◆ WORK ITEM:
Take the data below and extract the lines from the one with "assert (set key" to the one with "destruct (run_lpush s1", inclusive, exactly as written.

☆ ☆ ☆ ☆ ☆

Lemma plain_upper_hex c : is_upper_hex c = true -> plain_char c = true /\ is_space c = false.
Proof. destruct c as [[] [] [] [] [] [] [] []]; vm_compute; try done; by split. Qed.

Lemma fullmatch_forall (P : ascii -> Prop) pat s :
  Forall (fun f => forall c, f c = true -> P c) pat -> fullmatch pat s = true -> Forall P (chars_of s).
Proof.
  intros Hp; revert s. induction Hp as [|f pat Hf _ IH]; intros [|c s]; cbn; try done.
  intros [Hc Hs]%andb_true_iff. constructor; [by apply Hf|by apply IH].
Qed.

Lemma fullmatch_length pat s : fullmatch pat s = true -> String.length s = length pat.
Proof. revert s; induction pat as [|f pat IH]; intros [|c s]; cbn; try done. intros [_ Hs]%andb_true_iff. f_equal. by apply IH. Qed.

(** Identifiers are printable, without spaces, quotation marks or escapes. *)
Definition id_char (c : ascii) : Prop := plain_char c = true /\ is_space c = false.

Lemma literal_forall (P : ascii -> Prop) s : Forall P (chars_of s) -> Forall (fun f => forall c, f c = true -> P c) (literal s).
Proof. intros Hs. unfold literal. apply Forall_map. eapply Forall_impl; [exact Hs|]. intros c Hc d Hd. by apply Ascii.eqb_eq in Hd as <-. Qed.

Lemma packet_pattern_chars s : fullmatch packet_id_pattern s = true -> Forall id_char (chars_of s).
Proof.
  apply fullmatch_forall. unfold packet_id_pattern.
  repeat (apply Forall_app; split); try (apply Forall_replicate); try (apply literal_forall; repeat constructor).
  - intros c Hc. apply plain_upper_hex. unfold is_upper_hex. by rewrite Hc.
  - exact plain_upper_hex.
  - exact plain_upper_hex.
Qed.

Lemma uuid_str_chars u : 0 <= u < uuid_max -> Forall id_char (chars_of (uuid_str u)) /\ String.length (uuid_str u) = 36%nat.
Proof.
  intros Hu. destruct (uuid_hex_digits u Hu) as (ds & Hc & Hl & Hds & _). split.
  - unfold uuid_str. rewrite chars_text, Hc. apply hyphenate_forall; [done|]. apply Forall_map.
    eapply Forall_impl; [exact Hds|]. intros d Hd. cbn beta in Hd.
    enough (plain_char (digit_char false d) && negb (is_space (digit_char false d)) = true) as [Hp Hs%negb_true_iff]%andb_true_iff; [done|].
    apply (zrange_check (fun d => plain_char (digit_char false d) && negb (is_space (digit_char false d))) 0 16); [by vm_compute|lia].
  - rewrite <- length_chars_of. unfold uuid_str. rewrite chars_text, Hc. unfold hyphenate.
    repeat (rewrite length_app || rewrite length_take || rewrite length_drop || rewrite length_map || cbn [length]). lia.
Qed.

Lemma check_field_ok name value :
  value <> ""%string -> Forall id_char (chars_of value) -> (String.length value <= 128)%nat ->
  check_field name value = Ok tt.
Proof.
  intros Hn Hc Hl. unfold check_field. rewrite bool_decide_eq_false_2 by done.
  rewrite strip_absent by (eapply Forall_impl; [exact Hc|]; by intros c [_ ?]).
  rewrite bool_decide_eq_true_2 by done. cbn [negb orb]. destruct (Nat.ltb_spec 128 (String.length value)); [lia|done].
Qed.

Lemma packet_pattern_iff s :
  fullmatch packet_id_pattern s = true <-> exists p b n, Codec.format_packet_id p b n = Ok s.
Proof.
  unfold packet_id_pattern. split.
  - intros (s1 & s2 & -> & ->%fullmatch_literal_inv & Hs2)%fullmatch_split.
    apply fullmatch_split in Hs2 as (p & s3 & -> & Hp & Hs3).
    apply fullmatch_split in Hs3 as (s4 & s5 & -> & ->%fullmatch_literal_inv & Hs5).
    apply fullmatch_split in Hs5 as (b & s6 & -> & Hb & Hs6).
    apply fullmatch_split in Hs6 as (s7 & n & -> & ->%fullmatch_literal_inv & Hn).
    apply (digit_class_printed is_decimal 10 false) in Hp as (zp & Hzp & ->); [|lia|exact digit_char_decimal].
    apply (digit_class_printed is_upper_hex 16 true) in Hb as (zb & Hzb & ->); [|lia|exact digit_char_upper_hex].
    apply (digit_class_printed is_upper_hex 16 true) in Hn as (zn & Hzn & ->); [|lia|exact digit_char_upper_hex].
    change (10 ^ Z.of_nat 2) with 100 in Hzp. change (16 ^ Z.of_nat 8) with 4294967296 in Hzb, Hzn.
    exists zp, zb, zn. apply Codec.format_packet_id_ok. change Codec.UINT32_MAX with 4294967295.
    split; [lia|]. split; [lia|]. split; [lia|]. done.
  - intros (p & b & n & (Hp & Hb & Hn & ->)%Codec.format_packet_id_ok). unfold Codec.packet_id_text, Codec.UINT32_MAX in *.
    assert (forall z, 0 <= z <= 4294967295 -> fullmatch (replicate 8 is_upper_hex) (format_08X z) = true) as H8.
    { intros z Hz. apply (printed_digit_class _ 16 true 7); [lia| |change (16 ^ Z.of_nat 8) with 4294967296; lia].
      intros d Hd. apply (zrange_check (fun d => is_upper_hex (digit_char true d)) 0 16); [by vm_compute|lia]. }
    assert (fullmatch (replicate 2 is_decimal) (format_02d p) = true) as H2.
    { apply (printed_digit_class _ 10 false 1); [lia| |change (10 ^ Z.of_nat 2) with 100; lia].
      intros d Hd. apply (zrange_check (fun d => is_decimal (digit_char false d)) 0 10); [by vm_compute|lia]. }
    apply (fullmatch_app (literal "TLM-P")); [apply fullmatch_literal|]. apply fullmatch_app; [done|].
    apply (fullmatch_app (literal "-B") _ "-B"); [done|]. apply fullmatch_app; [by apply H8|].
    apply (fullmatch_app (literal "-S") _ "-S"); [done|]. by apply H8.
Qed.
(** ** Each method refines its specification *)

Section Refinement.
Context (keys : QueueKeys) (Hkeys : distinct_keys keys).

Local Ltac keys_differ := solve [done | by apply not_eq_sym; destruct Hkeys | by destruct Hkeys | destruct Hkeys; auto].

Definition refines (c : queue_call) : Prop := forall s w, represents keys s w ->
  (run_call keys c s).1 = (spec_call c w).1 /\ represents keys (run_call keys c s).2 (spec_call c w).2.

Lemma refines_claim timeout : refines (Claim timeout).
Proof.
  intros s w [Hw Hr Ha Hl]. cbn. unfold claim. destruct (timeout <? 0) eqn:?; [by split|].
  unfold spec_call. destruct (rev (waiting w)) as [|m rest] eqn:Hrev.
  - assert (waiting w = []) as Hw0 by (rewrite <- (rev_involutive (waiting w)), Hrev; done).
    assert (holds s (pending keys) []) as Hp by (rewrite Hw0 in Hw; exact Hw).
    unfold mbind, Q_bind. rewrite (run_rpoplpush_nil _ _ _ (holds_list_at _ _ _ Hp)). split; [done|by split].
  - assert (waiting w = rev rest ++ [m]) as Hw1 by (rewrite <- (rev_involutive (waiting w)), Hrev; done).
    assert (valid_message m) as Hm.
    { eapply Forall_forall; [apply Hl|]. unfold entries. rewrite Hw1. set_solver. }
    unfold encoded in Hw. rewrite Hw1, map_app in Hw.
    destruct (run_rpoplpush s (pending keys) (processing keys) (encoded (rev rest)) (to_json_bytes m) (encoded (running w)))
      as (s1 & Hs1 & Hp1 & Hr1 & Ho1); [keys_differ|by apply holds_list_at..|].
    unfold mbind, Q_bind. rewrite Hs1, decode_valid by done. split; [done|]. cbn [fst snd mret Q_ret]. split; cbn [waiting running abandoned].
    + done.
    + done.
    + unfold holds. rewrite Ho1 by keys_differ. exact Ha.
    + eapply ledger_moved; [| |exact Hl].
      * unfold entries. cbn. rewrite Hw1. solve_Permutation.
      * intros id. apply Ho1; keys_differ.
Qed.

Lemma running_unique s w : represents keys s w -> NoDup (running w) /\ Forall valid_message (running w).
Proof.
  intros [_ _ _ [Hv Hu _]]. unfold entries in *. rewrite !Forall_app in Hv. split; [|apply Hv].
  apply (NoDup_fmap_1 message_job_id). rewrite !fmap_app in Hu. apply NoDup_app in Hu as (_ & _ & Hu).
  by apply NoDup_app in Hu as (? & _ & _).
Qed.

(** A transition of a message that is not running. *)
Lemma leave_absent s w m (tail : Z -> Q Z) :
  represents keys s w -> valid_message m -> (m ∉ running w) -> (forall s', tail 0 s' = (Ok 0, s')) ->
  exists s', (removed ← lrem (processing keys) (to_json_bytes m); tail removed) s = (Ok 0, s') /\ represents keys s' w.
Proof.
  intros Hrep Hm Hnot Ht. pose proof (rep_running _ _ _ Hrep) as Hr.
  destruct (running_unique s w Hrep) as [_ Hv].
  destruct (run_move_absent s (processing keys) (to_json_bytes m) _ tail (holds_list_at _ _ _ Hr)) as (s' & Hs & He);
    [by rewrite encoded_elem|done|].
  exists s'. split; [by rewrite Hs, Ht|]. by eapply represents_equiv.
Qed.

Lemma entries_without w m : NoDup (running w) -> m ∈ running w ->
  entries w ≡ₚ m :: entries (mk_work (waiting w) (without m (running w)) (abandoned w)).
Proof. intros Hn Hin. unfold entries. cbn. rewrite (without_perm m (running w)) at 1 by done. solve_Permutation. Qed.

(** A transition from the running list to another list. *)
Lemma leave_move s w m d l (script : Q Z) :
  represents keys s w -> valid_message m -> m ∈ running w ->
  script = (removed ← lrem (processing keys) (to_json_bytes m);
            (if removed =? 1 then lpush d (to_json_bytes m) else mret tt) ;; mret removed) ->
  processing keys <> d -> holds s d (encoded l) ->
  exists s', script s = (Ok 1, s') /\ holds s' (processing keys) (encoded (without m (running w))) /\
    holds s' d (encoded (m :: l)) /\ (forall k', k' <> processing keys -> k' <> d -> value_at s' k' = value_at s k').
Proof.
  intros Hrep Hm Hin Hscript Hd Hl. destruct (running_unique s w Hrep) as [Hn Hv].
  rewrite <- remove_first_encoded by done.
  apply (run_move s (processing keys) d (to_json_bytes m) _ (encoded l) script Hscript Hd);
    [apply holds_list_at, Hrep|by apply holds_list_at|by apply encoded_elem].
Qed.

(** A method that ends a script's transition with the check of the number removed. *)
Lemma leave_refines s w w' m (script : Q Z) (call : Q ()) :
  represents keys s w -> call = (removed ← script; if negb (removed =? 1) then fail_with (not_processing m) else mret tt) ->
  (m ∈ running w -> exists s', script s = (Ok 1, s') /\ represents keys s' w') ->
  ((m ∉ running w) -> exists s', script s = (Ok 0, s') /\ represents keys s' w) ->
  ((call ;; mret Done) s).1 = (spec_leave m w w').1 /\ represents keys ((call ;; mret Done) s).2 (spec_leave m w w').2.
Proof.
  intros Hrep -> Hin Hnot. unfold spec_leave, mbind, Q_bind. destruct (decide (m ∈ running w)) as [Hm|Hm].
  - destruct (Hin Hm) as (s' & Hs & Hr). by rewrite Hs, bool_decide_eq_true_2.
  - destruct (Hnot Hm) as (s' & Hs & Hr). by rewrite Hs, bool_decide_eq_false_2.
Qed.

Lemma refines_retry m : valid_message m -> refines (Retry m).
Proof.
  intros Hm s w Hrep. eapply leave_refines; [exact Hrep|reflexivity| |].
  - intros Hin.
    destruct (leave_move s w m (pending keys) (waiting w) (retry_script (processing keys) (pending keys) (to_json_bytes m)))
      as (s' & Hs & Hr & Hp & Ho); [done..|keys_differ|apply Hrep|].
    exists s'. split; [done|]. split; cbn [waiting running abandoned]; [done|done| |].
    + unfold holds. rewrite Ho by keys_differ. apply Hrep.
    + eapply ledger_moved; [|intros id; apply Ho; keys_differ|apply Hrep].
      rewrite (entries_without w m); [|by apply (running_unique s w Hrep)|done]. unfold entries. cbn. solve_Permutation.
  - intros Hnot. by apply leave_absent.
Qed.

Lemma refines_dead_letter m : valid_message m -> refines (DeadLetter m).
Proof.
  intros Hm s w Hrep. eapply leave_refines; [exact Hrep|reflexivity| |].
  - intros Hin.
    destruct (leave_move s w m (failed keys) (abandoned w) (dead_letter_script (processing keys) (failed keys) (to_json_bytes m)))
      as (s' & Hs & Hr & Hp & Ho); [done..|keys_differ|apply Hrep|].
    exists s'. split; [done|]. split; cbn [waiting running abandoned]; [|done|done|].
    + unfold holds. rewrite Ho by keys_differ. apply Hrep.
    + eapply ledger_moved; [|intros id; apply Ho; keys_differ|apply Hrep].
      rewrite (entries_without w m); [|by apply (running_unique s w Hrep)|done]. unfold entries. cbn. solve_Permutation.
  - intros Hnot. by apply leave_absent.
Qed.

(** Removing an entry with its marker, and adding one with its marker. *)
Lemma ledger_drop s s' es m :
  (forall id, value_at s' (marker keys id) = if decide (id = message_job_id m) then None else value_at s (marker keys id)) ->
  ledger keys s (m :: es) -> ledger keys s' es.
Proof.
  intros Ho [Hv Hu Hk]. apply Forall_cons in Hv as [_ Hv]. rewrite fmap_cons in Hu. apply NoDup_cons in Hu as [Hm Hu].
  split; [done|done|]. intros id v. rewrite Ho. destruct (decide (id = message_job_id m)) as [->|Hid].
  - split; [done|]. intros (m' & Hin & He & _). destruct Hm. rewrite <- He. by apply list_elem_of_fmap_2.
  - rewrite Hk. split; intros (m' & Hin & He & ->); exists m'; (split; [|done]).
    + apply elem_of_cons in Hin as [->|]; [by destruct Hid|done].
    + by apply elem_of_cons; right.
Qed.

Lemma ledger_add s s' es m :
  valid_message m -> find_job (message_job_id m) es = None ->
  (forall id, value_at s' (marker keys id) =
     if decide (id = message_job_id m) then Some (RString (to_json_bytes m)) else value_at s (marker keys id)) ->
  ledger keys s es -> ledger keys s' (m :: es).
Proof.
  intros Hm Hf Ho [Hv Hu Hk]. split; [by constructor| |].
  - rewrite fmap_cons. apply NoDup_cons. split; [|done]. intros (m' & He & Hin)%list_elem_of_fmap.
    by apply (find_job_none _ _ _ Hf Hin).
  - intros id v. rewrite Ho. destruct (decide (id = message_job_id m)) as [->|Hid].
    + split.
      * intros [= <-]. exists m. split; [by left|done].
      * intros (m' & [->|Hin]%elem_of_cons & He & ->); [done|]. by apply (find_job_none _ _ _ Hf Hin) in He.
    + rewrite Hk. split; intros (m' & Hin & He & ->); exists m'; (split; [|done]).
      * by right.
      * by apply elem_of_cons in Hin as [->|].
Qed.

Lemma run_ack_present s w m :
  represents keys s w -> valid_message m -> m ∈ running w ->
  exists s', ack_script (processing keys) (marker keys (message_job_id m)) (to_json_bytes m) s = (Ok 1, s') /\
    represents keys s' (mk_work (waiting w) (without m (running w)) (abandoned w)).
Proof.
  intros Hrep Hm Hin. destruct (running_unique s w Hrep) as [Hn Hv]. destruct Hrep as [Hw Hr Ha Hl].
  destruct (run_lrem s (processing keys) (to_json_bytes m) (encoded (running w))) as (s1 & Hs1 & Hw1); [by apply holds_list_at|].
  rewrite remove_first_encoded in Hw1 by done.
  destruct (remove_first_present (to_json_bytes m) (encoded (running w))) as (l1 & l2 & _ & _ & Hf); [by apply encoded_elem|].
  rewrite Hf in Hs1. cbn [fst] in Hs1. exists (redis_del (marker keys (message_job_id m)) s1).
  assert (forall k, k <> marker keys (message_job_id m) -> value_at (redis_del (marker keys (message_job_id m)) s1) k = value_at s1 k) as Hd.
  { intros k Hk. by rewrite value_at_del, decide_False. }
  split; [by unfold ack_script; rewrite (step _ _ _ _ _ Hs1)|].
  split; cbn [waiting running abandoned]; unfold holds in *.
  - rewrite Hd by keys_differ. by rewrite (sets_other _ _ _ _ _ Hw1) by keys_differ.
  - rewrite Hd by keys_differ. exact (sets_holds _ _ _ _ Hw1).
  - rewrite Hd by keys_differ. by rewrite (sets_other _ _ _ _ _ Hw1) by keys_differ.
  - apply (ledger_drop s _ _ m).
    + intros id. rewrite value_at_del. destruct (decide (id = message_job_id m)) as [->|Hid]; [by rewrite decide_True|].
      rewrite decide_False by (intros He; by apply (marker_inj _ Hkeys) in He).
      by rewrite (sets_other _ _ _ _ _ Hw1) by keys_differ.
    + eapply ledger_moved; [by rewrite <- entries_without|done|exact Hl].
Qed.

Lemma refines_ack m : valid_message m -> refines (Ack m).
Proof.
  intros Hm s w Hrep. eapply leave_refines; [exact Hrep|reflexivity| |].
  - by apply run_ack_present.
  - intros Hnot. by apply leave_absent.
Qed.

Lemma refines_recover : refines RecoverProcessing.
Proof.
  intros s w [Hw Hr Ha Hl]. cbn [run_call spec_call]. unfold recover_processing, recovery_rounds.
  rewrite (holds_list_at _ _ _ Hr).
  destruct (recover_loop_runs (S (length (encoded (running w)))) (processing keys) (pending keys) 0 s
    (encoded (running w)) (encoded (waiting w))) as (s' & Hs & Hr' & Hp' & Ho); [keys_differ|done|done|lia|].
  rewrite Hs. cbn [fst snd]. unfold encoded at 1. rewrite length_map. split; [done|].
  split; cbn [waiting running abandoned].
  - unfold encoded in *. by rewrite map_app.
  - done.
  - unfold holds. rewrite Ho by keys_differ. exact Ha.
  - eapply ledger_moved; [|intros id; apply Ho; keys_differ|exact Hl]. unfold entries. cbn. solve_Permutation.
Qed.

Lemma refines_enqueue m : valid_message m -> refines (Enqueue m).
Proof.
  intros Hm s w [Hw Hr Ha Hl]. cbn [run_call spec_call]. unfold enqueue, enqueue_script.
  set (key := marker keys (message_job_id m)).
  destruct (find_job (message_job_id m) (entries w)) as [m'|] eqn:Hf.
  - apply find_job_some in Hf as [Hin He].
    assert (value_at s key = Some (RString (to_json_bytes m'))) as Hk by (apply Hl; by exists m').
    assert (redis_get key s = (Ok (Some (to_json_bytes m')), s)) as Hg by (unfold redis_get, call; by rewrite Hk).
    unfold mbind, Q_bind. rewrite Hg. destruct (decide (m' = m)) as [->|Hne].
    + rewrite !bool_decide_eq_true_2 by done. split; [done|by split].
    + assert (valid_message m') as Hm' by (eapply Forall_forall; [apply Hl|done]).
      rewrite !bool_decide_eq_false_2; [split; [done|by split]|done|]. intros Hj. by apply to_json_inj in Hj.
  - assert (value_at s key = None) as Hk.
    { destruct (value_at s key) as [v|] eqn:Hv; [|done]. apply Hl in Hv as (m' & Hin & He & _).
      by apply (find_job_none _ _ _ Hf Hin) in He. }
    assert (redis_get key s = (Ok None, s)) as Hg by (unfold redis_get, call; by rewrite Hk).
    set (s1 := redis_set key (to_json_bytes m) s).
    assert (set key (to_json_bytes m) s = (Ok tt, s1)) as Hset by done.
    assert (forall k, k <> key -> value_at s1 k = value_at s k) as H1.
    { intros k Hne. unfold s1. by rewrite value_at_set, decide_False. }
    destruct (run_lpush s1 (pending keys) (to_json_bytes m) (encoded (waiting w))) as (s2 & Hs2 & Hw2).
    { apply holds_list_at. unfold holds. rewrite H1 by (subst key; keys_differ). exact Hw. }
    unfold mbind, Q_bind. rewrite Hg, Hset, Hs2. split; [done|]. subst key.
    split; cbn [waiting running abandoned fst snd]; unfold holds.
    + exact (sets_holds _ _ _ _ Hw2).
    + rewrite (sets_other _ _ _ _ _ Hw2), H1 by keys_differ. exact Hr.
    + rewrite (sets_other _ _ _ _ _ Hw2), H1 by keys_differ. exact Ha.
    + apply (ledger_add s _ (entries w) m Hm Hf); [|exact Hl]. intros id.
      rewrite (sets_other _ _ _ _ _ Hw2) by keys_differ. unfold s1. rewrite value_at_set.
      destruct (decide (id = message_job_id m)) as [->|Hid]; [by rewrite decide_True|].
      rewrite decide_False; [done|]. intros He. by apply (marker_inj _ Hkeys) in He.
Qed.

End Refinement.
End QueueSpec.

☆ ☆ ☆ ☆ ☆

◆ RESPONSE TO THIS EXERCISE:
    assert (set key (to_json_bytes m) s = (Ok tt, s1)) as Hset by done.
    assert (forall k, k <> key -> value_at s1 k = value_at s k) as H1.
    { intros k Hne. unfold s1. by rewrite value_at_set, decide_False. }
    destruct (run_lpush s1 (pending keys) (to_json_bytes m) (encoded (waiting w))) as (s2 & Hs2 & Hw2).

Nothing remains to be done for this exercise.